HTTPS Visibility in Healthcare and Corporate Networks

By Michael Adjei (MSc), Nuvias Cyber Security.  Protecting the modern network with the traditional Proxy and IDS mentality of the late 1990’s and early 2000’s is not appropriate anymore. More and more attacks now use encrypted connections to try and conceal data exfiltration. The Dark and Deep (encrypted) webs as we know them now were […]

By Michael Adjei (MSc), Nuvias Cyber Security. 

Protecting the modern network with the traditional Proxy and IDS mentality of the late 1990’s and early 2000’s is not appropriate anymore. More and more attacks now use encrypted connections to try and conceal data exfiltration. The Dark and Deep (encrypted) webs as we know them now were not as prevalent in the past. Modern cyber-attacks are increasingly utilising the application layer as a vector over HTTPS connections.

Without adequate content inspection, attacks such as downloading malware from a phishing site via clear text communications over HTTP can be easily detected and stopped but there will be no visibility for SSL encrypted traffic, specifically HTTPS. For the majority of vendors, the basic steps for inspecting HTTPS web traffic will be as follows:

  1. Enable SSL Inspection at the Perimeter device e.g. Firewall or Web Proxy
  2. Firewall performs man-in-the-middle interception between the client and the Server
  3. Firewall inspects the content of the now decrypted traffic against enabled protections
  4. Firewall re-encrypts the connection

Issues with SSL Inspection

The steps described above seem simple except for one problem that always comes up irrespective of the security vendor – browser certificate errors and broken connections. As shown below, users will begin to see browser certificate warnings even for legitimate HTTPS connections.
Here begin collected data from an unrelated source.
Lemma normalize_segments_id parts out :
  Forall plain_segment parts → normalize_segments parts out = out ++ parts.
Proof.
  intros Hp. revert out. induction Hp as [|part parts (? & ? & ? & ?) Hp IH]; intros out; simpl.
  - by rewrite app_nil_r.
  - rewrite !bool_decide_eq_false_2 by done. simpl. rewrite IH. by rewrite <- app_assoc.
Qed.

Lemma normalizePath_form p :
  ∃ segs, normalizePath p = "/" +:+ join "/" segs ∧ Forall plain_segment segs.
Proof.
  unfold normalizePath. case_bool_decide; [by exists []|]. eexists. split; [done|].
  apply normalize_segments_plain; [|done]. apply Forall_forall. intros x. apply split_byte_no_sep.
Qed.

Lemma normalizePath_fixed segs :
  Forall plain_segment segs → normalizePath ("/" +:+ join "/" segs) = "/" +:+ join "/" segs.
Proof.
  intros Hs. unfold normalizePath. rewrite bool_decide_eq_false_2 by done.
  change ("/" +:+ join "/" segs) with ("" +:+ String "/" (join "/" segs)).
  rewrite split_byte_app by done. simpl. destruct segs as [|x segs]; [done|].
  rewrite split_join; [|done|].
  - by rewrite normalize_segments_id.
  - eapply Forall_impl; [done|]. by intros y (? & ? & ? & ?).
Qed.

(** ** Header order *)

Lemma find_header_perm {U : Unicode} want l1 l2 :
  NoDup (httpCanonical <$> l1.*1) → l1 ≡ₚ l2 → find_header want l1 = find_header want l2.
Proof.
  intros Hn Hp. induction Hp as [|[k vs] l1 l2 Hp IH|[k vs] [k' vs'] l|l1 l2 l3 Hp1 IH1 Hp2 IH2]; simpl in *.
  - done.
  - apply NoDup_cons in Hn as [_ Hn]. by rewrite IH.
  - apply NoDup_cons in Hn as [Hk _]. do 2 case_bool_decide; try done. exfalso. apply Hk, elem_of_cons. left. congruence.
  - rewrite IH1 by done. apply IH2. by rewrite <- Hp1.
Qed.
Fig 1: Certificate error warning in Internet Explorer

A major reason for this is that the Firewall device re-encrypts and re-signs the connection with its self-signed certificate which will not be present by default in the Trusted CA Certificate Store of the browsers. Modern browsers have built-in tamper-evident security to check for situations where certificates are not signed by well-known Certificate Authorities (CA).

Fig 2: Trusted CA Store in Internet Explorer

Most Firewalls or perimeter devices ship with default self-signed CA certificates so the SSL certificate presented after re-encryption of the connection will not be trusted by modern browsers. In most networks, this is likely to generate a large volume of technical support calls. There is therefore the need to do some preparatory work before enabling the SSL inspection feature.

Preventing Browser Certificate Errors

To solve this, there are two main approaches that can be employed:

  1. Import the Firewall CA Self-Signed certificate into every user’s browser root certificate store

(In Internet explorer, this can be done using Group Policy)

  1. Purchase and import a recognised CA signed certificate (sub-CA) into the Firewall to be used for re-signing (public CA will already be trusted in modern browsers)

Special Considerations for Healthcare and Sensitive Networks

Although the following section applies to all other networks, Healthcare networks in particular have added considerations. As an example, they contain specialised medical equipment that may use formats and standards such as PACS and DICOM. These systems hold personal information and in some cases, are life supporting. They should therefore be protected as a priority. Prior to enabling SSL inspection across a network, it is important to consider the following:

  1. Performance impact – SSL inspection introduces considerable load (Healthcare networks tend to have large number of network devices)
  2. For easy classification, group specialised medical systems e.g. by their IPs or subnets
  3. Configure exceptions for non-user systems and specialised equipment grouped above
  4. Configure exceptions for trusted locations such as online banking and health related sites
  5. Choose an appropriate option to prevent browser certificate warnings
  6. Start with a controlled roll out to a select group of machines before network-wide roll out

To reduce disruption, the classification and exceptions detailed above (steps 2 – 3) should be put in place prior to enabling HTTPS or SSL Inspection across the network. Some of the most common protections employed for which SSL inspection may be required include Web or URL Filtering, Intrusion Prevention System (IPS), Heuristics & Sandboxing and other content inspection protections over SSL. These should be enabled to utilise SSL encryption.

To conclude, it is important to note that there are legal and personal privacy implications associated with SSL inspection. These concerns should be properly addressed in the Corporate Security Policy document for the organisation. Users and employees should also be made fully aware where the organisation is inspecting SSL traffic. Overall, SSL inspection is a vital tool in protecting a network when used for the right reasons and in the right way.